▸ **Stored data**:
========================================================================
(** The synchronous entry point on the small page when the page never
    loads. *)
Lemma run_browser_analysis_on_unreachable_page :
  ∃ s', run_browser_analysis (H := toy_playwright no_page) toy_url None toy_session =
          (inr {| Analysis.hover_elements := []; Analysis.popup_elements := [];
                  Analysis.page_structure := EmptyDict |}, s').
Proof.
  apply (run_browser_analysis_without_page (H := toy_playwright no_page) toy_url None
           toy_session (world toy_session)).
  - intros url w. exists "TimeoutError: Timeout 30000ms exceeded.", w. reflexivity.
  - reflexivity.
Defined.

(** On a network where every delivery fails, the first update for task 7
    removes its connection and the next one is dropped. *)
Lemma failed_delivery_on_dead_network :
  let m' := (send_update dead_network 7 "progress" toy_manager).2 in
  active_connections m' = delete 7%nat (active_connections toy_manager) ∧
  network m' = tt ∧
  send_update dead_network 7 "done" m' = (inr tt, m').
Proof.
  apply (failed_delivery_unregisters dead_network 7 "progress" "done" toy_manager tt
           "WebSocketDisconnect" tt); reflexivity.
Defined.

(** The run of the small page ends completed or failed. *)
Lemma run_ends_on_small_page :
  (∀ st, (toy_run happy true).1 = inr st → ended_completed st ∨ ended_failed st) ∧
  (store_reliable (H := toy_collaborators happy) → ∃ st, (toy_run happy true).1 = inr st).
Proof.
  apply (run_ends_completed_or_failed (H := toy_playwright happy)
           (H0 := toy_collaborators happy)
           toy_url toy_llm_config toy_browser_config (toy_world true)
           (toy_run happy true).1 (toy_run happy true).2).
  unfold toy_run. apply surjective_pairing.
Defined.

(** The completed run of the small page stored what its result holds. *)
Lemma completed_run_on_small_page :
  is_Some (WorkflowState.task_id (final_state happy true)) ∧
  discovered (final_state happy true) (toy_run happy true).2 ∧
  hover_written (final_state happy true) (toy_run happy true).2 ∧
  popup_written (final_state happy true) (toy_run happy true).2 ∧
  WorkflowState.url (final_state happy true) = toy_url ∧
  WorkflowState.result (final_state happy true) = Some (result_of (final_state happy true)).
Proof.
  apply (completed_run_stored_its_artifacts (H := toy_playwright happy)
           (H0 := toy_collaborators happy)
           toy_url toy_llm_config toy_browser_config (toy_world true)
           (final_state happy true) (toy_run happy true).2).
  - by vm_compute.
  - by vm_compute.
Defined.

(** The run of the small page ends the same with a client that is gone and
    with no sink registered. *)
Lemma run_without_client_on_small_page :
  let run w := run_workflow (H := toy_playwright client_gone)
                 (H0 := toy_collaborators client_gone)
                 toy_url toy_llm_config toy_browser_config w in
  (run (toy_world true)).1 = (run (toy_world false)).1 ∧
  store (run (toy_world true)).2 = store (run (toy_world false)).2 ∧
  world (session (run (toy_world true)).2) = world (session (run (toy_world false)).2).
Proof.
  apply (run_outcome_independent_of_sink (H := toy_playwright client_gone)
           (H0 := toy_collaborators client_gone)
           toy_url toy_llm_config toy_browser_config (toy_world true) (toy_world false)).
  split; reflexivity.
Defined.

(** The popup step of the small page, where no popup trigger was confirmed,
    goes through with the generic text although the generator is down. *)
Lemma generation_without_elements_on_small_page :
  (elements_or_empty (WorkflowState.hover_elements analysed_state) = [] →
   ∃ u w' f,
     generate_hover_features_node (H0 := toy_collaborators generator_down) analysed_state (toy_world true) = (inr u, w') ∧
     Update.error_message u = None ∧ Update.hover_features u = Some f ∧
     content f = _generate_generic_hover_feature (WorkflowState.url analysed_state)) ∧
  (elements_or_empty (WorkflowState.popup_elements analysed_state) = [] →
   ∃ u w' f,
     generate_popup_features_node (H0 := toy_collaborators generator_down) analysed_state (toy_world true) = (inr u, w') ∧
     Update.error_message u = None ∧ Update.popup_features u = Some f ∧
     content f = _generate_generic_popup_feature (WorkflowState.url analysed_state)).
Proof.
  apply (generation_without_elements_is_generic (H0 := toy_collaborators generator_down)
           analysed_state (toy_world true)).
  - intros c w. by eexists _, _.
  - intros cfg w. by eexists.
Defined.
(** ** A writer whose documents can be read back

    The writer puts every frame on a page as the term of the frame: a tag
    byte, then the fields, numbers in unary.  The reader parses the pages
    back in order. *)

Module SampleWriter.

Definition put_nat (n : nat) : bytes := repeat Byte.x01 n ++ [Byte.x00].

Definition put_Z (z : Z) : bytes :=
  (if z <? 0 then Byte.x02 else Byte.x03) :: put_nat (Z.abs_nat z).

Fixpoint put_image (img : Image) : bytes :=
  match img with
  | Raster pixels w h => Byte.x10 :: put_nat pixels ++ put_Z w ++ put_Z h
  | Resized src w h => Byte.x11 :: put_image src ++ put_Z w ++ put_Z h
  | NewRGB w h (r, g, b) =>
      Byte.x12 :: put_Z w ++ put_Z h ++ put_Z r ++ put_Z g ++ put_Z b
  | Pasted canvas src x y =>
      Byte.x13 :: put_image canvas ++ put_image src ++ put_Z x ++ put_Z y
  end.

Definition put_pages (pages : list Image) : bytes :=
  flat_map put_image pages.

Definition save_pdf (first : Image) (options : SaveOptions) : result bytes :=
  Ok (put_pages (frames first options)).

Fixpoint get_nat (l : bytes) : option (nat * bytes) :=
  match l with
  | Byte.x00 :: r => Some (O, r)
  | Byte.x01 :: r =>
      match get_nat r with
      | Some (n, r') => Some (S n, r')
      | None => None
      end
  | _ => None
  end.

Definition get_Z (l : bytes) : option (Z * bytes) :=
  match l with
  | Byte.x02 :: r =>
      match get_nat r with
      | Some (n, r') => Some (- Z.of_nat n, r')
      | None => None
      end
  | Byte.x03 :: r =>
      match get_nat r with
      | Some (n, r') => Some (Z.of_nat n, r')
      | None => None
      end
  | _ => None
  end.

Definition then_get {A B C} (get : bytes -> option (A * bytes))
    (k : A -> bytes -> option (C * B)) (l : bytes) : option (C * B) :=
  match get l with
  | Some (a, r) => k a r
  | None => None
  end.

Fixpoint get_image (fuel : nat) (l : bytes) : option (Image * bytes) :=
  match fuel with
  | O => None
  | S fuel' =>
      match l with
      | Byte.x10 :: r =>
          then_get get_nat (fun pixels =>
          then_get get_Z (fun w =>
          then_get get_Z (fun h r' => Some (Raster pixels w h, r')))) r
      | Byte.x11 :: r =>
          then_get (get_image fuel') (fun src =>
          then_get get_Z (fun w =>
          then_get get_Z (fun h r' => Some (Resized src w h, r')))) r
      | Byte.x12 :: r =>
          then_get get_Z (fun w =>
          then_get get_Z (fun h =>
          then_get get_Z (fun red =>
          then_get get_Z (fun green =>
          then_get get_Z (fun blue r' =>
            Some (NewRGB w h (red, green, blue), r')))))) r
      | Byte.x13 :: r =>
          then_get (get_image fuel') (fun canvas =>
          then_get (get_image fuel') (fun src =>
          then_get get_Z (fun x =>
          then_get get_Z (fun y r' =>
            Some (Pasted canvas src x y, r'))))) r
      | _ => None
      end
  end.

Fixpoint get_pages (fuel : nat) (l : bytes) : list Image :=
  match fuel with
  | O => []
  | S fuel' =>
      match get_image (List.length l) l with
      | Some (img, r) => img :: get_pages fuel' r
      | None => []
      end
  end.

(** The pages of a document. *)
Definition pdf_pages (b : bytes) : list Image := get_pages (List.length b) b.

End SampleWriter.

(** ** The three functions *)

Section Core.

(** PyMuPDF: a parsed document, its page count, a page, and the decoded RGB
    image of a page under a zoom factor.  Pillow: its argument checks, and
    the multi-page PDF writer. *)
Variable Document Page : Type.
Variable fitz_open : string -> result Document.
Variable page_count : Document -> nat.
Variable load_page : Document -> nat -> result Page.
Variable get_image : Page -> Q -> result Image.
Variable pillow_raises : Image -> option exn.
Variable save_pdf : Image -> SaveOptions -> result bytes.

(** A Pillow call: the image it builds, or the exception it raises. *)
Definition pil (img : Image) : result Image :=
  match pillow_raises img with
  | Some e => Raise e
  | None => Ok img
  end.

(** [fitz.open(path)]: a new live handle when the file parses. *)
Definition fitz_open_io (path : string) : M (nat * Document) :=
  fun w => match fitz_open path with
           | Raise e => (Raise e, w)
           | Ok doc =>
               (Ok (next_handle w, doc),
                {| live := next_handle w :: live w;
                   next_handle := S (next_handle w);
                   printed := printed w |})
           end.

(** [doc.close()] *)
Definition doc_close (h : nat) : M unit :=
  fun w => (Ok tt, {| live := release h (live w);
                      next_handle := next_handle w;
                      printed := printed w |}).

(** The body of [for p in range(len(doc))]. *)
Fixpoint render_loop (doc : Document) (dpi : Z) (ps : list nat)
    (images : list Image) : result (list Image) :=
  match ps with
  | [] => Ok images
  | p :: ps' =>
      (let? page := load_page doc p in
       let? zoom := Float.int_div_float dpi 72 in
       let? img := get_image page zoom in
       render_loop doc dpi ps' (images ++ [img]))%result
  end.

Definition render_pages_to_images (input_pdf_path : string) (dpi : Z)
  : M (list Image) :=
  (' (h, doc) <- fitz_open_io input_pdf_path ;;
   try_finally (lift (render_loop doc dpi (seq 0 (page_count doc)) []))
               (doc_close h))%io.

(** [int(round(pt * dpi / 72.0))] *)
Definition target_px (pt dpi : Z) : result Z :=
  (let? x := Float.int_div_float (pt * dpi) 72 in
   Ok (Float.round_half_even x))%result.

(** The scaled size of an [iw] by [ih] image on a [target_w_px] by
    [target_h_px] canvas. *)
Definition scaled_size (target_w_px target_h_px iw ih : Z) : result (Z * Z) :=
  (let? rw := Float.int_truediv target_w_px iw in
   let? rh := Float.int_truediv target_h_px ih in
   let ratio := Float.fmin rw rh in
   let? fw := Float.int_mul_float iw ratio in
   let new_w := Float.round_half_even fw in
   let? fh := Float.int_mul_float ih ratio in
   let new_h := Float.round_half_even fh in
   Ok (new_w, new_h))%result.

(** One turn of [for img in images]. *)
Definition compose_page (target_w_px target_h_px : Z) (img : Image)
  : result Image :=
  (let '(iw, ih) := size img in
   let? new_size := scaled_size target_w_px target_h_px iw ih in
   let '(new_w, new_h) := new_size in
   let? resized := pil (Resized img new_w new_h) in
   let? canvas := pil (NewRGB target_w_px target_h_px white) in
   let left := (target_w_px - new_w) / 2 in
   let top := (target_h_px - new_h) / 2 in
   pil (Pasted canvas resized left top))%result.

Fixpoint compose_loop (target_w_px target_h_px : Z) (images pages : list Image)
  : result (list Image) :=
  match images with
  | [] => Ok pages
  | img :: images' =>
      (let? canvas := compose_page target_w_px target_h_px img in
       compose_loop target_w_px target_h_px images' (pages ++ [canvas]))%result
  end.

Definition compose_images_to_target_size (images : list Image)
    (target_w_pt target_h_pt dpi jpeg_quality : Z) : result bytes :=
  (let? target_w_px := target_px target_w_pt dpi in
   let? target_h_px := target_px target_h_pt dpi in
   let? pages := compose_loop target_w_px target_h_px images [] in
   match pages with
   | [] => Raise IndexError                      (* pages[0] *)
   | first :: rest =>
       save_pdf first {| save_all := true; append_images := rest;
                         format := "PDF"; quality := jpeg_quality;
                         optimize := true |}
   end)%result.

Variable cfg : Config.

Definition print_try (dpi quality sz : Z) (w : World) : World :=
  {| live := live w; next_handle := next_handle w;
     printed := printed w ++ [mkTry dpi quality sz] |}.

(** What [iterative_compress_to_limit] returns. *)
Definition Compressed : Type := (bytes * Z * Z * Z)%type.

(** [while True:] with the loop variables [dpi] and [quality]; every turn of
    the loop costs one unit of fuel, and [None] is a loop still running when
    the fuel is spent. *)
Fixpoint search_loop (fuel : nat) (input_pdf_path : string) (dpi quality : Z)
    (w : World) : option (result Compressed * World) :=
  match fuel with
  | O => None
  | S fuel' =>
      match (imgs <- render_pages_to_images input_pdf_path dpi ;;
             lift (compose_images_to_target_size imgs
                     (TARGET_WIDTH_PT cfg) (TARGET_HEIGHT_PT cfg)
                     dpi quality))%io w with
      | (Raise e, w1) => Some (Raise e, w1)
      | (Ok pdf_bytes, w1) =>
          let sz := len pdf_bytes in
          let w2 := print_try dpi quality sz w1 in
          if sz <=? MAX_TARGET_BYTES cfg then
            Some (Ok (pdf_bytes, sz, dpi, quality), w2)
          else if MIN_JPEG_QUALITY cfg <=? quality - QUALITY_STEP cfg then
            search_loop fuel' input_pdf_path dpi (quality - QUALITY_STEP cfg) w2
          else if MIN_DPI cfg <=? dpi - DPI_STEP cfg then
            search_loop fuel' input_pdf_path (dpi - DPI_STEP cfg)
                        (START_JPEG_QUALITY cfg) w2
          else
            Some (Ok (pdf_bytes, sz, dpi, quality), w2)   (* best effort *)
      end
  end.

Definition iterative_compress_to_limit (fuel : nat) (input_pdf_path : string)
  : World -> option (result Compressed * World) :=
  search_loop fuel input_pdf_path (START_DPI cfg) (START_JPEG_QUALITY cfg).

(** ** One attempt, and the order of the attempts *)

(** What [render_pages_to_images] returns or raises. *)
Definition rendered (input_pdf_path : string) (dpi : Z) : result (list Image) :=
  (let? doc := fitz_open input_pdf_path in
   render_loop doc dpi (seq 0 (page_count doc)) [])%result.

(** The bytes of one rasterize and compose attempt. *)
Definition attempt (input_pdf_path : string) (dpi quality : Z) : result bytes :=
  (let? imgs := rendered input_pdf_path dpi in
   compose_images_to_target_size imgs (TARGET_WIDTH_PT cfg)
     (TARGET_HEIGHT_PT cfg) dpi quality)%result.

(** The attempt at a pair meets the budget. *)
Definition fits (input_pdf_path : string) (p : Z * Z) : Prop :=
  exists b, attempt input_pdf_path (fst p) (snd p) = Ok b
            /\ len b <= MAX_TARGET_BYTES cfg.

Definition fitsb (input_pdf_path : string) (p : Z * Z) : bool :=
  match attempt input_pdf_path (fst p) (snd p) with
  | Ok b => len b <=? MAX_TARGET_BYTES cfg
  | Raise _ => false
  end.

(** How many times [step] can be taken off [v] without passing below [lo]. *)
Definition steps_left (v lo step : Z) : nat := Z.to_nat ((v - lo) / step).

(** The pairs of one resolution, from quality [q] down by [n] steps. *)
Fixpoint quality_row (d q : Z) (n : nat) : list (Z * Z) :=
  (d, q) :: match n with
            | O => []
            | S n' => quality_row d (q - QUALITY_STEP cfg) n'
            end.

Definition full_row (d : Z) : list (Z * Z) :=
  quality_row d (START_JPEG_QUALITY cfg)
    (steps_left (START_JPEG_QUALITY cfg) (MIN_JPEG_QUALITY cfg) (QUALITY_STEP cfg)).

(** The rows of resolution [d] and of the [m] resolutions below it. *)
Fixpoint grid_from (d : Z) (m : nat) : list (Z * Z) :=
  full_row d ++ match m with
                | O => []
                | S m' => grid_from (d - DPI_STEP cfg) m'
                end.

(** Every pair the search can reach, in the order it reaches them. *)
Definition descent_path : list (Z * Z) :=
  grid_from (START_DPI cfg) (steps_left (START_DPI cfg) (MIN_DPI cfg) (DPI_STEP cfg)).

(** The last pair of the descent. *)
Definition floor_pair : Z * Z :=
  (START_DPI cfg - (START_DPI cfg - MIN_DPI cfg) / DPI_STEP cfg * DPI_STEP cfg,
   START_JPEG_QUALITY cfg
   - (START_JPEG_QUALITY cfg - MIN_JPEG_QUALITY cfg) / QUALITY_STEP cfg
     * QUALITY_STEP cfg).

(** The search read off a list of pairs: the outcome, and the pairs that
    were attempted. *)
Fixpoint scan (input_pdf_path : string) (p : Z * Z) (rest : list (Z * Z))
  : result Compressed * list (Z * Z) :=
  match attempt input_pdf_path (fst p) (snd p) with
  | Raise e => (Raise e, [p])
  | Ok b =>
      if len b <=? MAX_TARGET_BYTES cfg then (Ok (b, len b, fst p, snd p), [p])
      else match rest with
           | [] => (Ok (b, len b, fst p, snd p), [p])
           | p' :: rest' =>
               let (r, v) := scan input_pdf_path p' rest' in (r, p :: v)
           end
  end.

(** The lines printed for a list of attempted pairs. *)
Definition lines (input_pdf_path : string) (v : list (Z * Z)) : list Try :=
  flat_map (fun p => match attempt input_pdf_path (fst p) (snd p) with
                     | Ok b => [mkTry (fst p) (snd p) (len b)]
                     | Raise _ => []
                     end) v.

(** The bound of the specification on the number of attempts:
    ceil ((start - min) / step + 1) for each parameter, multiplied. *)
Definition levels_bound (start lo step : Z) : Z :=
  Qceiling (inject_Z (start - lo) / inject_Z step + 1).

Definition attempts_bound : Z :=
  levels_bound (START_DPI cfg) (MIN_DPI cfg) (DPI_STEP cfg)
  * levels_bound (START_JPEG_QUALITY cfg) (MIN_JPEG_QUALITY cfg) (QUALITY_STEP cfg).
========================================================================
▸ **Required action**:
Return every line in the records that includes the string "false".

▸ **Task answer**:
  (run (toy_world true)).1 = (run (toy_world false)).1 ∧
  store (run (toy_world true)).2 = store (run (toy_world false)).2 ∧
  world (session (run (toy_world true)).2) = world (session (run (toy_world false)).2).
           toy_url toy_llm_config toy_browser_config (toy_world true) (toy_world false)).
  | Raise _ => false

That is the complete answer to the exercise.